Changes visible to kernel developers include:
- The compile-time stack validation
patches have been merged, providing a tool that ensures that the
call stack will always be valid. The result will be more reliable
stack traces for developers; this feature is also needed for the
further development of the live-patching mechanism.
- There is a new function for freeing a set of objects:
void kfree_bulk(size_t size, void **objects);It differs from kmem_cache_free_bulk() in that there is no pointer to a kmem_cache structure, meaning that objects from multiple slabs can be freed together. There is a cost to doing things this way, though, so kmem_cache_free_bulk() is preferred in cases where it is applicable.
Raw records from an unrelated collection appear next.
Lemma split_path_text names : names ≠ [] -> Forall (fun n => slash ∉ n) names ->
  split_slash (path_text names) = names.
Proof.
  intros Hne H. induction H as [|n names Hn Hns IH]; [done|]. simpl. destruct names as [|m names].
  - by apply split_slash_plain.
  - rewrite split_slash_app by done. f_equal. by apply IH.
Qed.

Lemma piece_normal name : name_ok name = true -> piece name = Some (Normal name).
Proof.
  intros (H1 & _ & H2 & H3 & _)%name_ok_spec. unfold piece.
  by rewrite !bool_decide_eq_false_2 by done.
Qed.

Lemma omap_normal names : Forall (fun n => name_ok n = true) names -> omap piece names = map Normal names.
Proof. induction 1 as [|n ns H _ IH]; csimpl; [done|]. by rewrite piece_normal, IH. Qed.

Lemma components_text names : Forall (fun n => name_ok n = true) names ->
  components (path_text names) = map Normal names.
Proof.
  intros H. unfold components. destruct names as [|n ns]; [done|].
  rewrite split_path_text; [|done|].
  2:{ eapply Forall_impl; [exact H|]. by intros x (_ & _ & _ & _ & _ & ?)%name_ok_spec. }
  pose proof (Forall_inv H) as (H1 & _ & H2 & _)%name_ok_spec.
  rewrite !bool_decide_eq_false_2 by done. rewrite omap_normal by done. done.
Qed.

Lemma normalize_normals names acc : Forall (fun n => name_ok n = true) names ->
  normalize_loop (map Normal names) acc = Ok (acc ++ names).
Proof.
  intros H. revert acc. induction H as [|n ns Hn _ IH]; intros acc; simpl; [by rewrite app_nil_r|].
  rewrite validate_name_ok by done. simpl. by rewrite IH, <- app_assoc.
Qed.

Lemma normalize_loop_valid cs acc p : Forall (fun n => name_ok n = true) acc ->
  normalize_loop cs acc = Ok p -> Forall (fun n => name_ok n = true) p.
Proof.
  revert acc. induction cs as [|[| | |name] cs IH]; intros acc Ha; simpl.
  - by intros [= <-].
  - by apply IH.
  - by apply IH.
  - apply IH. unfold pop. destruct (decide (acc = [])) as [->|Hne]; [done|].
    destruct (exists_last Hne) as (l & x & ->). rewrite removelast_last. by apply Forall_app in Ha as [? _].
  - unfold validate_name. destruct (name_ok name) eqn:E; simpl; [|done]. apply IH.
    apply Forall_app. by repeat constructor.
Qed.

Lemma normalize_valid path p : normalize_path path = Ok p -> Forall (fun n => name_ok n = true) p.
Proof. apply normalize_loop_valid. constructor. Qed.

Lemma normalize_text p : Forall (fun n => name_ok n = true) p -> normalize_path (path_text p) = Ok p.
Proof. intros H. unfold normalize_path. rewrite components_text by done. by apply normalize_normals. Qed.

(** [normalize_path] always gives a path of names that an archive may
    contain (so no [..], no slash and no NUL is left in it), and the text of such a path is its
    own normal form: normalising is idempotent and loses nothing of a clean path. *)
Theorem normalize_path_canonical :
  (forall path p, normalize_path path = Ok p -> Forall (fun n => name_ok n = true) p /\ normalize_path (path_text p) = Ok p) /\
  (forall p, Forall (fun n => name_ok n = true) p -> normalize_path (path_text p) = Ok p) /\
  (forall p q, Forall (fun n => name_ok n = true) p -> Forall (fun n => name_ok n = true) q ->
     path_text p = path_text q -> p = q).
Proof.
  split; [|split].
  - intros path p H%normalize_valid. split; [done|by apply normalize_text].
  - exact normalize_text.
  - intros p q Hp Hq E. apply normalize_text in Hp, Hq. rewrite E in Hp. congruence.
Qed.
- The cpufreq subsystem, charged with setting CPU frequencies to match
the current system load, has seen some significant changes. In
current kernels, it uses timers to periodically sample the load on the
CPU and, perhaps, make changes. As of 4.6, instead, the cpufreq
governors will be called directly from the scheduler when things
change, eliminating the timers. Eventually the governors will also
use the projected load information from the scheduler to make
(hopefully) better decisions, but that is work for a future
development cycle.
- sscanf() now has basic support for matching sets of
characters using the %[ operator (e.g. "%[abc]" to
match any of abc). Only literal sets can be
matched; there is, for example, no special meaning for "-"
within a character set.
- The new dtx_diff tool, in the scripts/dtc directory,
can calculate the differences between device trees in a number of
formats.
- The generic code supporting encrypted filesystems has been moved into
the VFS layer (in fs/crypto) so that it can be used beyond
the ext4 and f2fs filesystems.
- The I2C subsystem has a new pin-controller-based bus demultiplexor
allowing runtime selection between multiple I2C controllers. See i2c-demux-pinctrl.txt for an
overview.
- The "kcov" kernel code-coverage analyzer has been merged; it can be useful to ensure that fuzzing and other testing efforts have exercised as much code as possible. See Documentation/kcov.txt for more information.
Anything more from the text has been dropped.